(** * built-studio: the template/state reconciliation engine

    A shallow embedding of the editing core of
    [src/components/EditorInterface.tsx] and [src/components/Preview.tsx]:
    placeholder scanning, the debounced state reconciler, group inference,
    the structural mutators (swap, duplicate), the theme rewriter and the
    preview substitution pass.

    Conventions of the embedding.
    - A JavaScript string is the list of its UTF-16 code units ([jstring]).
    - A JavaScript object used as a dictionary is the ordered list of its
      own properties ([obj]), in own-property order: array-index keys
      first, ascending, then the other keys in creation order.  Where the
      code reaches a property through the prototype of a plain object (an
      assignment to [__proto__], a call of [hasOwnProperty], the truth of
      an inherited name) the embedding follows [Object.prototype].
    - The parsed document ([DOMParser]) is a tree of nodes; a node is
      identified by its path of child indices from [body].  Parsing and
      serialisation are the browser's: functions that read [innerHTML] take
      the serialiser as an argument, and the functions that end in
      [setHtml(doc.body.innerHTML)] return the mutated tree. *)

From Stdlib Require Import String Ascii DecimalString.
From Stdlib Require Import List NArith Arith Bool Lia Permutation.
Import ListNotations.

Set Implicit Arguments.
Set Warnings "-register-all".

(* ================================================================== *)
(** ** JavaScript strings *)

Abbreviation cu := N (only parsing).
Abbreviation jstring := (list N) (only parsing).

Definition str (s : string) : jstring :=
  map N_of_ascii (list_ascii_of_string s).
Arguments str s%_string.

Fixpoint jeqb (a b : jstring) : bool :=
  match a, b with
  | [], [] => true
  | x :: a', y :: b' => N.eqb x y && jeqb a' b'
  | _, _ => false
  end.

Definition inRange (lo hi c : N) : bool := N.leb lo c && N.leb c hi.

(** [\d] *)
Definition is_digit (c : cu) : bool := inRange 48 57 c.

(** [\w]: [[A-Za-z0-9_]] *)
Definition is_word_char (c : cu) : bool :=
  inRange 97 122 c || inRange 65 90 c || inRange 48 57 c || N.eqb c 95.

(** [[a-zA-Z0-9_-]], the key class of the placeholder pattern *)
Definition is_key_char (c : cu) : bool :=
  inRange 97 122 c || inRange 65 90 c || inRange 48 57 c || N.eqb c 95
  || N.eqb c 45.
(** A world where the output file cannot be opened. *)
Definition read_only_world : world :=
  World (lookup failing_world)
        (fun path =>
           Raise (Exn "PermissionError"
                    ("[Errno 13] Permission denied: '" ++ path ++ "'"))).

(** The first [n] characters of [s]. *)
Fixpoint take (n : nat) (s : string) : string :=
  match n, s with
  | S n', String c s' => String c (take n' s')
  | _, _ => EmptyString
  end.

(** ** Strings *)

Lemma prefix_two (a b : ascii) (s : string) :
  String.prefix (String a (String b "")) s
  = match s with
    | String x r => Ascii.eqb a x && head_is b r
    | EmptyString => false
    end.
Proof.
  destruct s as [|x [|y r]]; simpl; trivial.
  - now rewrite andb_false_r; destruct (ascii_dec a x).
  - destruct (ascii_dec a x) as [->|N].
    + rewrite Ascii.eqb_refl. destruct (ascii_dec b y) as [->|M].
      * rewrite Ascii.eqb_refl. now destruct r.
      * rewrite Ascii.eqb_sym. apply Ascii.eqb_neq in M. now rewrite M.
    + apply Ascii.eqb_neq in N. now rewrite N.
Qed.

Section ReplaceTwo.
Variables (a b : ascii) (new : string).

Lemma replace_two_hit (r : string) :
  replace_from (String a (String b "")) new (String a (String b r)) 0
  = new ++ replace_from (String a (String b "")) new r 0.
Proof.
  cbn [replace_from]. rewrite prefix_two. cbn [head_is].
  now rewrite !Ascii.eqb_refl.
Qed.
...
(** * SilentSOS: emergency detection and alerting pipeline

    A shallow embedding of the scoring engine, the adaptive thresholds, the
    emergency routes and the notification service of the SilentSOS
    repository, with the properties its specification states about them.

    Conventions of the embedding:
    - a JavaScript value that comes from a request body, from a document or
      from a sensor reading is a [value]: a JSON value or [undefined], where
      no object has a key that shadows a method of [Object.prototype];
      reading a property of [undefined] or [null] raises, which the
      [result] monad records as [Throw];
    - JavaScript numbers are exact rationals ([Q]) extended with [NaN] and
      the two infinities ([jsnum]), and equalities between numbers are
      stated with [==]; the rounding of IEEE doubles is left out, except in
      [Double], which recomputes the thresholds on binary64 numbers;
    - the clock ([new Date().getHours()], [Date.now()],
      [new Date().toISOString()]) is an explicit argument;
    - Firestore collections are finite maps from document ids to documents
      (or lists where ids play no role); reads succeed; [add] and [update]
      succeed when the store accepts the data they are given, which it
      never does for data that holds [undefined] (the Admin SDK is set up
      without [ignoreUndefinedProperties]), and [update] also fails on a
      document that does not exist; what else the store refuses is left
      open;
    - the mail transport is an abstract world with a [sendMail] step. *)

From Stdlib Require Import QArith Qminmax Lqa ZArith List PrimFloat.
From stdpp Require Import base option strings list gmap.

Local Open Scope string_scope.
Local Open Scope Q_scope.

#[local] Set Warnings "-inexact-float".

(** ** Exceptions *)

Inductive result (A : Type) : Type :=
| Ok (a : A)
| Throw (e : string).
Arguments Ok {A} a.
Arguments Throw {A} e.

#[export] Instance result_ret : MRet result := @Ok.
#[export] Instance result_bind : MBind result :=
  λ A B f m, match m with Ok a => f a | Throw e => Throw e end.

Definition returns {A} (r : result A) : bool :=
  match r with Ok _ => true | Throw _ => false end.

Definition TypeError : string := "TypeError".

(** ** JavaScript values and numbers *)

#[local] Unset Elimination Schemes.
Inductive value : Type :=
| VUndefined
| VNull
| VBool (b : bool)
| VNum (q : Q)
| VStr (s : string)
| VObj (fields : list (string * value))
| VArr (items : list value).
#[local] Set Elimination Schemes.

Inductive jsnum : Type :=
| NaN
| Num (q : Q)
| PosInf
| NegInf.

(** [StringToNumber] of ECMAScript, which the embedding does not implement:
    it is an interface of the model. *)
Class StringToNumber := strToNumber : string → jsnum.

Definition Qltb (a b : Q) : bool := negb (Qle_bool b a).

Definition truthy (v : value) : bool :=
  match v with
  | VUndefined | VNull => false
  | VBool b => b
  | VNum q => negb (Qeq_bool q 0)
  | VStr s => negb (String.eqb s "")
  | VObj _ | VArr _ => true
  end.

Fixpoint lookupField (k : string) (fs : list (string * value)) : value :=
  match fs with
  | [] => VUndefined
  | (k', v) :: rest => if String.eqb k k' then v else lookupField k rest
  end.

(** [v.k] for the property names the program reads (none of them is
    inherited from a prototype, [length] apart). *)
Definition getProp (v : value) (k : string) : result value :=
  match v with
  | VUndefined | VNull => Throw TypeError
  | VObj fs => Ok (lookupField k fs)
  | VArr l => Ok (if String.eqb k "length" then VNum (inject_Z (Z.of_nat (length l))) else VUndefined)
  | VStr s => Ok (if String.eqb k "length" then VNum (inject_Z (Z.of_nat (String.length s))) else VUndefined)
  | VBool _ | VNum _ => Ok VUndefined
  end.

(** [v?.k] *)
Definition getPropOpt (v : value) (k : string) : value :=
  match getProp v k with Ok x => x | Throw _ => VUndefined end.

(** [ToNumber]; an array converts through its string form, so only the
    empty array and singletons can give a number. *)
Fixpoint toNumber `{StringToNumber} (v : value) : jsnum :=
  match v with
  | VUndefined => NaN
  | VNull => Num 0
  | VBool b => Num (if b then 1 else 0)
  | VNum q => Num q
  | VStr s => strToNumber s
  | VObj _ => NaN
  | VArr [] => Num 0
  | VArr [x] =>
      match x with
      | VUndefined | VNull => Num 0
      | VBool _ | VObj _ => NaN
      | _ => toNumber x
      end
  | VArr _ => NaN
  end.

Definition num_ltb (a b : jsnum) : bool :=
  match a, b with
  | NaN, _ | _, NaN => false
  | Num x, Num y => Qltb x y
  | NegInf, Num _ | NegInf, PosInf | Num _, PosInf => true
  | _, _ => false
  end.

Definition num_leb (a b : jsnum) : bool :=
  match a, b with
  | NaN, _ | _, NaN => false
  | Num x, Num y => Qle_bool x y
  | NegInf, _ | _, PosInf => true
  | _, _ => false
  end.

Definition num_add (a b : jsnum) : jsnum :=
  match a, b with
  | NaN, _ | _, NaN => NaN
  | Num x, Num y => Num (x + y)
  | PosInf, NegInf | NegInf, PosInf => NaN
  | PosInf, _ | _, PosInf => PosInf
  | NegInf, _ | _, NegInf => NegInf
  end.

### WORK INSTRUCTION
A line belongs in the answer if it contains the word "VNull"; please copy each such line from the material.

### TASK RESULT
| VNull
  | VUndefined | VNull => false
  | VUndefined | VNull => Throw TypeError
  | VNull => Num 0
      | VUndefined | VNull => Num 0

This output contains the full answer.